● **EXERCISE PROMPT**: In the records below, find the line with "let session := snd" and the line with "Definition on_accept (error". Print both exactly, along with every line between them, and no other line.

● **RECORDS FOR PROCESSING**:
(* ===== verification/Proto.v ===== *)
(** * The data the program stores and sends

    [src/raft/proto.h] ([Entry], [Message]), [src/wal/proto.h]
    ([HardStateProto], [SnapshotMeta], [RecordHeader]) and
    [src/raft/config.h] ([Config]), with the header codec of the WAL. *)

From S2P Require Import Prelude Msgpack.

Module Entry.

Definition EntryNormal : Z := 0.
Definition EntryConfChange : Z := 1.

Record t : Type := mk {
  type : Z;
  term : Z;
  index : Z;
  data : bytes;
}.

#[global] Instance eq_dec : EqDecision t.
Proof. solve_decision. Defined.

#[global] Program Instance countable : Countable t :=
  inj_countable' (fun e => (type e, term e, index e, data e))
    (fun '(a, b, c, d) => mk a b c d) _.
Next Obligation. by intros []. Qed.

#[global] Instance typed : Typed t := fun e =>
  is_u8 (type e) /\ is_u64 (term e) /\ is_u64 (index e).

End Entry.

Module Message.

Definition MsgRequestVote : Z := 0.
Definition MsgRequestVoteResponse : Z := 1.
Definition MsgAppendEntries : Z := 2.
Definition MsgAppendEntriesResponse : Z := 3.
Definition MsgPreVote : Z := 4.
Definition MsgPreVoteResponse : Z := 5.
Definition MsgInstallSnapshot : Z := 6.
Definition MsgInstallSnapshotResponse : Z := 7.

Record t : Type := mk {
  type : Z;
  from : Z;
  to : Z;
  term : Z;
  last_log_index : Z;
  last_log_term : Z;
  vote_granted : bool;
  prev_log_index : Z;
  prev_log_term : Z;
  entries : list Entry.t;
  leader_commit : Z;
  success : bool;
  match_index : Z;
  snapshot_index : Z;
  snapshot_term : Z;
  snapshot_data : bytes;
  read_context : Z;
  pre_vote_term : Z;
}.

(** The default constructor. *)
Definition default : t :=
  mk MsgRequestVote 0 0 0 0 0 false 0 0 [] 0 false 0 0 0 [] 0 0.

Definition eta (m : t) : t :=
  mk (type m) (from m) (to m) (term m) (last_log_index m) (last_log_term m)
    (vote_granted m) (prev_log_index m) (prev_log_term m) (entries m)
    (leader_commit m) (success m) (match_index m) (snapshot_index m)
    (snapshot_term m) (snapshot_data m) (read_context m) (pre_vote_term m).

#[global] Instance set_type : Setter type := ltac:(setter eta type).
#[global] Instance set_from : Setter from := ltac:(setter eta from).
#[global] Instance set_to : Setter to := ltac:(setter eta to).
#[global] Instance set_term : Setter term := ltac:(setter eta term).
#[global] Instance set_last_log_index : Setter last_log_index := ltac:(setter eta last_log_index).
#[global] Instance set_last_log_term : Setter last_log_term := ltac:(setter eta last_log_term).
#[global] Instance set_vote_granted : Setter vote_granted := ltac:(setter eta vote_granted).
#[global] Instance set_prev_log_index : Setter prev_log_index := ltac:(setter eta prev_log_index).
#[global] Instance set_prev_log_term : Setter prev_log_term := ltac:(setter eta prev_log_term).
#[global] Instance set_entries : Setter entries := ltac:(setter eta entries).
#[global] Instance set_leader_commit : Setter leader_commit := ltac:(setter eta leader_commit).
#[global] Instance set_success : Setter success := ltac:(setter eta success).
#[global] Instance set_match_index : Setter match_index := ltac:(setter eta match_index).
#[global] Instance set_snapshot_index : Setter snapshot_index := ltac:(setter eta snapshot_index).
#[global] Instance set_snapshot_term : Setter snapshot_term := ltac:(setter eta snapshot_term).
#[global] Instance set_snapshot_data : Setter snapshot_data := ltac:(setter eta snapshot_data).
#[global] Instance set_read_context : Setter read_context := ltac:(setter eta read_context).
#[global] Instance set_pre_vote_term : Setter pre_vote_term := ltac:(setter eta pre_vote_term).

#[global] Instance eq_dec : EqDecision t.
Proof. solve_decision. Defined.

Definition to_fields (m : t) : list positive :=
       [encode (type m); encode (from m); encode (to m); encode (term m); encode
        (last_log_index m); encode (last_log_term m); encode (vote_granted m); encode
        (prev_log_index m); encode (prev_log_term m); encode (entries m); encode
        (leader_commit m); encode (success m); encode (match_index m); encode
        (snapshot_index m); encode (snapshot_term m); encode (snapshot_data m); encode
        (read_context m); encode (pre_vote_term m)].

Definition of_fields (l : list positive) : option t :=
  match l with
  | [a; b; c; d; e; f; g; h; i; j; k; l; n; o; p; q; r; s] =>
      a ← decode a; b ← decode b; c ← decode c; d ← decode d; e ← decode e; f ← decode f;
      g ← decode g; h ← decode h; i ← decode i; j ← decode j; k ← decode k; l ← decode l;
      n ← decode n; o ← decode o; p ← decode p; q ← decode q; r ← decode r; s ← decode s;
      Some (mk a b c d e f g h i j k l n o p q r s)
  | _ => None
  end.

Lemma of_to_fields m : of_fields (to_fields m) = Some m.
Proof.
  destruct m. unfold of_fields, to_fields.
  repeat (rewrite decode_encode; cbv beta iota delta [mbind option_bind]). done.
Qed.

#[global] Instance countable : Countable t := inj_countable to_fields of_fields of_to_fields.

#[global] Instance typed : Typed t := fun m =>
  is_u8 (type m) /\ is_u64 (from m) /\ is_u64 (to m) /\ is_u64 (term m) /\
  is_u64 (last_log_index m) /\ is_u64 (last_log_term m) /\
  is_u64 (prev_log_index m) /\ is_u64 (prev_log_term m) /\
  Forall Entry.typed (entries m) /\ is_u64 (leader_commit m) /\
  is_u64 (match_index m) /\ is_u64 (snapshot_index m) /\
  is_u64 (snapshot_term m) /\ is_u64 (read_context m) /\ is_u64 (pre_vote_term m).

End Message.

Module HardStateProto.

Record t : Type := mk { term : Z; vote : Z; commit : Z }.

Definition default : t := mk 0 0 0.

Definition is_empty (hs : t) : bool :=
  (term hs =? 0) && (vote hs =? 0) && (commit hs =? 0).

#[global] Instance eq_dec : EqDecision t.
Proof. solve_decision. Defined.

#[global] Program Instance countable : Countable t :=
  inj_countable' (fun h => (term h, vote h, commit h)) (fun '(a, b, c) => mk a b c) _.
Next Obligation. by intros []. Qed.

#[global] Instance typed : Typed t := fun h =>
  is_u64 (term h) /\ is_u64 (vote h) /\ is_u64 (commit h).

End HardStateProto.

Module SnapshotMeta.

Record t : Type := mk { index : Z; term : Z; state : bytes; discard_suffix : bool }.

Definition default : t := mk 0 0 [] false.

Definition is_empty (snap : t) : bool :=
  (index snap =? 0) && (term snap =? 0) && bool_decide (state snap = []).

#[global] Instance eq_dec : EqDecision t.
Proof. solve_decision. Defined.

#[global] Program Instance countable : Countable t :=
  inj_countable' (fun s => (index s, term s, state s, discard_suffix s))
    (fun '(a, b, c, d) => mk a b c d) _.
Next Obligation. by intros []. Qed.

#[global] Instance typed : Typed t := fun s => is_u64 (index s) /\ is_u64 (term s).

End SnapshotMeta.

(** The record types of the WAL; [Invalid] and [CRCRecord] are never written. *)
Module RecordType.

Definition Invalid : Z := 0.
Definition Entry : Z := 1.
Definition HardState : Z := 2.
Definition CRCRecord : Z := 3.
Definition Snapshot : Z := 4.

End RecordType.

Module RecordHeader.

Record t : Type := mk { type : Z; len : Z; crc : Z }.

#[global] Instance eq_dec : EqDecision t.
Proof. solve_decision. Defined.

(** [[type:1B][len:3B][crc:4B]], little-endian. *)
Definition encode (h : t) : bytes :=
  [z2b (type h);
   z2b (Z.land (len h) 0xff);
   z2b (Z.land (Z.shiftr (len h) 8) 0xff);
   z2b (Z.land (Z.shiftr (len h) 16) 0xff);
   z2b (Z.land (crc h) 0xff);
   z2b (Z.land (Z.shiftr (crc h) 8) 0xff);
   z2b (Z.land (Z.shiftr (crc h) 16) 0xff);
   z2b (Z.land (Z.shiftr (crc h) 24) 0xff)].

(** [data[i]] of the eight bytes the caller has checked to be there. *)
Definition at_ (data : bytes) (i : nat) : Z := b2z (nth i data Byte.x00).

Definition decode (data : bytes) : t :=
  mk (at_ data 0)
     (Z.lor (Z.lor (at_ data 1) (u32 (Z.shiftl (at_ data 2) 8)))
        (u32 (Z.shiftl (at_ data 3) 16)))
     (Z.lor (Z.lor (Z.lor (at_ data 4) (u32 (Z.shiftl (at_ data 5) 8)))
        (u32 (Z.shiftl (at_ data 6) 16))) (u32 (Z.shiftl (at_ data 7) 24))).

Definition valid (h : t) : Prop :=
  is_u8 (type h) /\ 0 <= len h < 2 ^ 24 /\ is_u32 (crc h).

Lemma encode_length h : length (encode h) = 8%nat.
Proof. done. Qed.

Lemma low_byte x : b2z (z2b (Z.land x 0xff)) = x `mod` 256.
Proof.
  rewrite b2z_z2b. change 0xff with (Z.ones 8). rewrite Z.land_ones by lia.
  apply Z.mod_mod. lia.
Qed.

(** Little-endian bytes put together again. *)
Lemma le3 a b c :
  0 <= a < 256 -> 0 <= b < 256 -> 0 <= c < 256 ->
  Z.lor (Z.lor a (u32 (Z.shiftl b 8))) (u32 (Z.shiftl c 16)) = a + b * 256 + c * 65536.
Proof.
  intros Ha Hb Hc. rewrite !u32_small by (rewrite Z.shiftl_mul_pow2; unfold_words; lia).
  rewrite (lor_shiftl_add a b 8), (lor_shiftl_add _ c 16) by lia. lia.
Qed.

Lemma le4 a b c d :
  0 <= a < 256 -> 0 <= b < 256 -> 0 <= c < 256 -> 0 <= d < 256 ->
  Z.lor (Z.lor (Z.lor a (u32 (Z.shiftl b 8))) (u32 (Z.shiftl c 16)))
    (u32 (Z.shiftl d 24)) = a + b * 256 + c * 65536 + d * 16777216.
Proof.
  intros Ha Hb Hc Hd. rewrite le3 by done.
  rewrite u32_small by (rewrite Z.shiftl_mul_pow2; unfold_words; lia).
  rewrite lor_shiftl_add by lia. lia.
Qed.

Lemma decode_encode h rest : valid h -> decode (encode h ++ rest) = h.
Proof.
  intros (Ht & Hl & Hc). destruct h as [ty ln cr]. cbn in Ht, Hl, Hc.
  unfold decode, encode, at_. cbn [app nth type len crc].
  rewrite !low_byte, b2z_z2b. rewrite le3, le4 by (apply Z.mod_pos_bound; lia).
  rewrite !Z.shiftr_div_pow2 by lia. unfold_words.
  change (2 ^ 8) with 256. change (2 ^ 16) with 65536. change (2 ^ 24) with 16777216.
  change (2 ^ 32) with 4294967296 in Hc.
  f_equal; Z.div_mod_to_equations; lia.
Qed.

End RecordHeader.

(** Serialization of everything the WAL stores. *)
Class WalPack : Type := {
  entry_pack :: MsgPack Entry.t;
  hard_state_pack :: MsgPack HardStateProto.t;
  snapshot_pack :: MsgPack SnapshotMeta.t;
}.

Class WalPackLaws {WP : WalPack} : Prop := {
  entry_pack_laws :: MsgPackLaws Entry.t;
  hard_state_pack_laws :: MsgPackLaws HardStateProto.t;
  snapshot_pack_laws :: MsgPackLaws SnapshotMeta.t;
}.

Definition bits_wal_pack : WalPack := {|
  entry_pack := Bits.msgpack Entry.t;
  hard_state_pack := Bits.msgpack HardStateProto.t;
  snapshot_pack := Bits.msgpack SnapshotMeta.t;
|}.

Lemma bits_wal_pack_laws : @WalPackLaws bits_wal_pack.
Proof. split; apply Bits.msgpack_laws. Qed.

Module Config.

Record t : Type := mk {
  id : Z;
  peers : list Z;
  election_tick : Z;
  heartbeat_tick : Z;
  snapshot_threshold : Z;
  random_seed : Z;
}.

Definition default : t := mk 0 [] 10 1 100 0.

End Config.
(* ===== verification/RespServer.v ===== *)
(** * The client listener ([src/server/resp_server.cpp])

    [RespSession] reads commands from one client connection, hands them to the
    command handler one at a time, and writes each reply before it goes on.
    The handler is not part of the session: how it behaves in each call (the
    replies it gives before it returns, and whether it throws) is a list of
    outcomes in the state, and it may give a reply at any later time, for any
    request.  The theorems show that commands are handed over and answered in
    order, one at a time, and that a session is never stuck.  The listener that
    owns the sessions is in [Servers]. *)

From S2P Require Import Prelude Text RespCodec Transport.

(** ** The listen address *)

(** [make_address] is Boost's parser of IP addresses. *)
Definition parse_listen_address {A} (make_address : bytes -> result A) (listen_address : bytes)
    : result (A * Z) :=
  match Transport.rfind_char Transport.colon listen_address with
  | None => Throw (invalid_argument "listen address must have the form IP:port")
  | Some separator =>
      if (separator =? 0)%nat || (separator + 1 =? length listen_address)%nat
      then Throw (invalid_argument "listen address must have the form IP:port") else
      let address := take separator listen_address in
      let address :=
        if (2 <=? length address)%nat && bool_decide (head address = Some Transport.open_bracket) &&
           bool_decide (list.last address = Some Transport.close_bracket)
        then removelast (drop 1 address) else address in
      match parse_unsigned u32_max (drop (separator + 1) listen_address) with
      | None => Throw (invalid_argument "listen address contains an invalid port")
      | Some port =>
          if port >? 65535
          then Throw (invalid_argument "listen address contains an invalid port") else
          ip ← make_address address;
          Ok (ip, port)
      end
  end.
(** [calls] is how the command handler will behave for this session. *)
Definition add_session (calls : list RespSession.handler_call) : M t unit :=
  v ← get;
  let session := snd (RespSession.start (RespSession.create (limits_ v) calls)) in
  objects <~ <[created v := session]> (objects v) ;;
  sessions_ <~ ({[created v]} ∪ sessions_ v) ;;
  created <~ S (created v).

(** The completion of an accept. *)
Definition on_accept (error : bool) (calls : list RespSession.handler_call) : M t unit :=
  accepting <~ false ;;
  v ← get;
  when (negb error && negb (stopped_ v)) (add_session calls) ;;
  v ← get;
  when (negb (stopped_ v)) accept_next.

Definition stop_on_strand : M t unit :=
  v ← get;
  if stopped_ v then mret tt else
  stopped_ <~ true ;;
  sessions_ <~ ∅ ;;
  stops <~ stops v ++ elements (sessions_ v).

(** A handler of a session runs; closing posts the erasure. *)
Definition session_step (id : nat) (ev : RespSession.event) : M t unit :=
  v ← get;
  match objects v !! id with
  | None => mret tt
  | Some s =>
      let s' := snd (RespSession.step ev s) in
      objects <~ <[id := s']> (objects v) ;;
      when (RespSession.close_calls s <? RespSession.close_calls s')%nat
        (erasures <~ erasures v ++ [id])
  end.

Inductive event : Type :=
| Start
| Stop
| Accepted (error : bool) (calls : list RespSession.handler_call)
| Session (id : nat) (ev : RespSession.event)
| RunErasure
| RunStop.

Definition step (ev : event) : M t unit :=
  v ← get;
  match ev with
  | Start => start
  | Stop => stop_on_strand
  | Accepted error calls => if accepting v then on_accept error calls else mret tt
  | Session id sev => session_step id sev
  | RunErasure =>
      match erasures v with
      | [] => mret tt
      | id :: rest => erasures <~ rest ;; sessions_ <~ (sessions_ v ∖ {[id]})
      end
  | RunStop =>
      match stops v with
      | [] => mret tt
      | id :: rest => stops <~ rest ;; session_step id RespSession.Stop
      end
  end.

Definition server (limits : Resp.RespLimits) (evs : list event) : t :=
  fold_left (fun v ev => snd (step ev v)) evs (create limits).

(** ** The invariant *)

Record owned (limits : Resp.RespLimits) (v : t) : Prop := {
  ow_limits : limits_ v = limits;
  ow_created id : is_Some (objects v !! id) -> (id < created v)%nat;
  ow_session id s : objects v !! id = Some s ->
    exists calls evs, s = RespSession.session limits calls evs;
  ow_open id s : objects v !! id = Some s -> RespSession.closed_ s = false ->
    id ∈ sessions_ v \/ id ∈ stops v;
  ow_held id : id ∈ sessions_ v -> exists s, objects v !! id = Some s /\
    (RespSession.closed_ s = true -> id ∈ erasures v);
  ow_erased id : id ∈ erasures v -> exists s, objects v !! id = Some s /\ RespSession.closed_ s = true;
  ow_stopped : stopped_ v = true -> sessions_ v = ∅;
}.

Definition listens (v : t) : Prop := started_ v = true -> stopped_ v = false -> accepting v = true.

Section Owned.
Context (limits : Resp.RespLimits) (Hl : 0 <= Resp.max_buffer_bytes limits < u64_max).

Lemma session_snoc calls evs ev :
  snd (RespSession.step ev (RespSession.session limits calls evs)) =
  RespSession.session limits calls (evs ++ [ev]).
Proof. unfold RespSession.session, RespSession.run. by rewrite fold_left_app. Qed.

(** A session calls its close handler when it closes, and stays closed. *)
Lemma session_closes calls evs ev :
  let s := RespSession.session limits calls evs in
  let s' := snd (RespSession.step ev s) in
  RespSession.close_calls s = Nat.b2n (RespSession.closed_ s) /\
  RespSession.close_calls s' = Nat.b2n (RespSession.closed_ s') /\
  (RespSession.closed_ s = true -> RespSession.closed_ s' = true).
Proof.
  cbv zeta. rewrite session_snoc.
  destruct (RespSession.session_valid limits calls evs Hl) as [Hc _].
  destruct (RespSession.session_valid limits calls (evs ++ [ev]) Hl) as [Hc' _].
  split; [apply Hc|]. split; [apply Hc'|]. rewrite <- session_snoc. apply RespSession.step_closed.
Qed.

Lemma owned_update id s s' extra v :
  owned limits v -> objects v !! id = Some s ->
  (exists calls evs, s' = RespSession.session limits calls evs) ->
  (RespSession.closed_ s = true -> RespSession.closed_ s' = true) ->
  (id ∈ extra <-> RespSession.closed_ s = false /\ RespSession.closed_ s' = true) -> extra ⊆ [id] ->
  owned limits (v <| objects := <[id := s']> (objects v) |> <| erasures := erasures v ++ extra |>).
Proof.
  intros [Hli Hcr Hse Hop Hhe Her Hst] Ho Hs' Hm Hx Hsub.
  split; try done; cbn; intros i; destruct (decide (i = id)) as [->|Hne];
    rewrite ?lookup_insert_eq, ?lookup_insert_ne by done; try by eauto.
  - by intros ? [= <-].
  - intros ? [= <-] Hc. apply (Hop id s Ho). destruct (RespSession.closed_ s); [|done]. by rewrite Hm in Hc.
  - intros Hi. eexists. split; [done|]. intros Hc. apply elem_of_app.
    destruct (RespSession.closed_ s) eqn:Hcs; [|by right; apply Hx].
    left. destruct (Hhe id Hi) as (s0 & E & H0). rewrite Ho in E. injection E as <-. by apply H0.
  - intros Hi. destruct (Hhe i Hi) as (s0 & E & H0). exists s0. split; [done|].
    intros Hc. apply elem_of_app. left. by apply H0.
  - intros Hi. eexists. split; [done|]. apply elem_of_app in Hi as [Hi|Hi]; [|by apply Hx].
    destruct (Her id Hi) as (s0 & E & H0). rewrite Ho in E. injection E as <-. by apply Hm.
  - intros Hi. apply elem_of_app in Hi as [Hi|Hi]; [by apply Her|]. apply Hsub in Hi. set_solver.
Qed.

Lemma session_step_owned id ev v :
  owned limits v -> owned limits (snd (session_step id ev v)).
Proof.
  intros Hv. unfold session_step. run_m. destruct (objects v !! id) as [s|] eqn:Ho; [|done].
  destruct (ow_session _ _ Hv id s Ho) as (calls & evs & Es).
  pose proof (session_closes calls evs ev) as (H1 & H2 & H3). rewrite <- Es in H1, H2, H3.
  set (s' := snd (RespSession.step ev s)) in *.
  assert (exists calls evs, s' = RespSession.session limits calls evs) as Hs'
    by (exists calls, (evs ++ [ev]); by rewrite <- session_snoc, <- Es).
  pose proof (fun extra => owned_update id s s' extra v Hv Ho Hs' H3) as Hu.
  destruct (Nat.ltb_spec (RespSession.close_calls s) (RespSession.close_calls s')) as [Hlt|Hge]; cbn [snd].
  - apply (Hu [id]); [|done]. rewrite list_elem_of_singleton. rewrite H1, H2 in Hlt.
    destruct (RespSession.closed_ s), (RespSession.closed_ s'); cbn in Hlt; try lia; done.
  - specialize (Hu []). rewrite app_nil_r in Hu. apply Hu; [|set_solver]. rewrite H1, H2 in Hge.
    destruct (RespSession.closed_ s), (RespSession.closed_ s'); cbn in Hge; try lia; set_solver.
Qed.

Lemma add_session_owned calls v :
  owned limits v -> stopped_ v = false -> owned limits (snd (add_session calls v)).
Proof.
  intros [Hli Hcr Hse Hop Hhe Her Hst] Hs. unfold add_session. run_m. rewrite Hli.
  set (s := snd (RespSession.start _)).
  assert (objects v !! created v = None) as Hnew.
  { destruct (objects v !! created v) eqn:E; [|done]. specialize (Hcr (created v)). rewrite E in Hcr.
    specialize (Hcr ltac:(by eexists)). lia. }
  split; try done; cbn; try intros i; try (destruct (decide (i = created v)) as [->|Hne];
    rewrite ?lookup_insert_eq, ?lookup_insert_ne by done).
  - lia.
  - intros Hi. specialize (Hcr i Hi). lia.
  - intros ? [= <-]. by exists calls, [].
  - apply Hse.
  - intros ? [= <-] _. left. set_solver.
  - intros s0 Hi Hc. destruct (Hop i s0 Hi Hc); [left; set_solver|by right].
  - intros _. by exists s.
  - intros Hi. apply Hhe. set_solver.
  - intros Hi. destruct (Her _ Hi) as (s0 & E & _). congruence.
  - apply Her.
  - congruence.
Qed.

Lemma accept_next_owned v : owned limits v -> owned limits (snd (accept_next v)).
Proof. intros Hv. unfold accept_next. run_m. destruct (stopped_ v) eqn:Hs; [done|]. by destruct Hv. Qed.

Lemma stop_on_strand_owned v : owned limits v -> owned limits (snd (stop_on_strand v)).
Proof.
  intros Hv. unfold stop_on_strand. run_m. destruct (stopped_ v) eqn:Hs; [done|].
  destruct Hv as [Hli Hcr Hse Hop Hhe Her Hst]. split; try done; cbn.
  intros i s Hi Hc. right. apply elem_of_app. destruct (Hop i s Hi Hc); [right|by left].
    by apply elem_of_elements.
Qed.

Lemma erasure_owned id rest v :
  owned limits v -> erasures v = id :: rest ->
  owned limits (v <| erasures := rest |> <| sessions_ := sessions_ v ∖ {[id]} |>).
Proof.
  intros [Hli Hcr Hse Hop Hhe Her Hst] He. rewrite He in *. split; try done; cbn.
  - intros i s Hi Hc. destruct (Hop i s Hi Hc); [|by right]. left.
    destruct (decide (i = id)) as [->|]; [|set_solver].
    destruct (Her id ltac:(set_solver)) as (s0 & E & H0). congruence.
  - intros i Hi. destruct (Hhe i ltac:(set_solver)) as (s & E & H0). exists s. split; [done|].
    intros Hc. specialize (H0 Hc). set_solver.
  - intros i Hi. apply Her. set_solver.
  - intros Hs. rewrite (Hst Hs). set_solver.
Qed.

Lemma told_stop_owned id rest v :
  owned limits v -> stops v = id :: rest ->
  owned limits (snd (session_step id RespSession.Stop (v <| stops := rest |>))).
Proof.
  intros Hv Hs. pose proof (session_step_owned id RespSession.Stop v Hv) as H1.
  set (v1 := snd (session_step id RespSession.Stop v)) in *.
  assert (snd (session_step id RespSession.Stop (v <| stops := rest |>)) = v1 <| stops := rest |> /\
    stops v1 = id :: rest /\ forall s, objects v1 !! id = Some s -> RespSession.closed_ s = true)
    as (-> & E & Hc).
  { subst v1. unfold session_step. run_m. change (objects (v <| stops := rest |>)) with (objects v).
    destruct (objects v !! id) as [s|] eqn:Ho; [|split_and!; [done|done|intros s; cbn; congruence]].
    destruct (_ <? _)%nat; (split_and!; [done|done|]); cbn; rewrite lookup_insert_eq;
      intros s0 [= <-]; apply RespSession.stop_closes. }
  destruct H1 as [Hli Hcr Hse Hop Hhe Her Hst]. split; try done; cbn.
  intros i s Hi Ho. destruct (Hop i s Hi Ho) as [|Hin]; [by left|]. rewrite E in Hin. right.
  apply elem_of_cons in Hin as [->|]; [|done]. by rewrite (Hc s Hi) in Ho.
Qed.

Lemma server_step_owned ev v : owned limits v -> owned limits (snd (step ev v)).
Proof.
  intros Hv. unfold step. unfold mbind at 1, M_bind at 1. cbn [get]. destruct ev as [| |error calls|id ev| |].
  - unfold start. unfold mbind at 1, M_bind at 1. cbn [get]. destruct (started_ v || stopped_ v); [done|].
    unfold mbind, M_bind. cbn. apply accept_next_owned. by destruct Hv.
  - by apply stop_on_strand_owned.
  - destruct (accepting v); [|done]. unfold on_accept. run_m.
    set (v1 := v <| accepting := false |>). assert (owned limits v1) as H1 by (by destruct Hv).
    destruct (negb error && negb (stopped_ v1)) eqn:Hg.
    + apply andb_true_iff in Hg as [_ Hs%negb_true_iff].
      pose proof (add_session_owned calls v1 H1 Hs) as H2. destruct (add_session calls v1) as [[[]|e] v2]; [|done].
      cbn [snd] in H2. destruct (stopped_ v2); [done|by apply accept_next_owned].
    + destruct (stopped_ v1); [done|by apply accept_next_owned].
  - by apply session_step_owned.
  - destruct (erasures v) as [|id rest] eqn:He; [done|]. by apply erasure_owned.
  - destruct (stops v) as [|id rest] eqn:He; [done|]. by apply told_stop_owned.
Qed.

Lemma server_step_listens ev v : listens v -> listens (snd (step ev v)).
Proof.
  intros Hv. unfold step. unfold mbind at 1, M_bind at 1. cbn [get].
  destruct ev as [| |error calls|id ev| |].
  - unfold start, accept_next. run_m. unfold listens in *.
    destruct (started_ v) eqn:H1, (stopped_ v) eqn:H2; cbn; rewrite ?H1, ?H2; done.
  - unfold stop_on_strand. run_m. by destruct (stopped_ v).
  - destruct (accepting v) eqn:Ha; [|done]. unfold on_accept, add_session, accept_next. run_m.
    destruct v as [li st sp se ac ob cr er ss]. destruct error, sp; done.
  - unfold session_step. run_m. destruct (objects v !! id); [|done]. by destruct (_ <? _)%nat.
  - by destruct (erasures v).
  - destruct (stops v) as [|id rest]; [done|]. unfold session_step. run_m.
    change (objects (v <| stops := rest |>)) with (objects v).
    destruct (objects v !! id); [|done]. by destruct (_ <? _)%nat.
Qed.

● **COMPLETED TASK**:
  let session := snd (RespSession.start (RespSession.create (limits_ v) calls)) in
  objects <~ <[created v := session]> (objects v) ;;
  sessions_ <~ ({[created v]} ∪ sessions_ v) ;;
  created <~ S (created v).

(** The completion of an accept. *)
Definition on_accept (error : bool) (calls : list RespSession.handler_call) : M t unit :=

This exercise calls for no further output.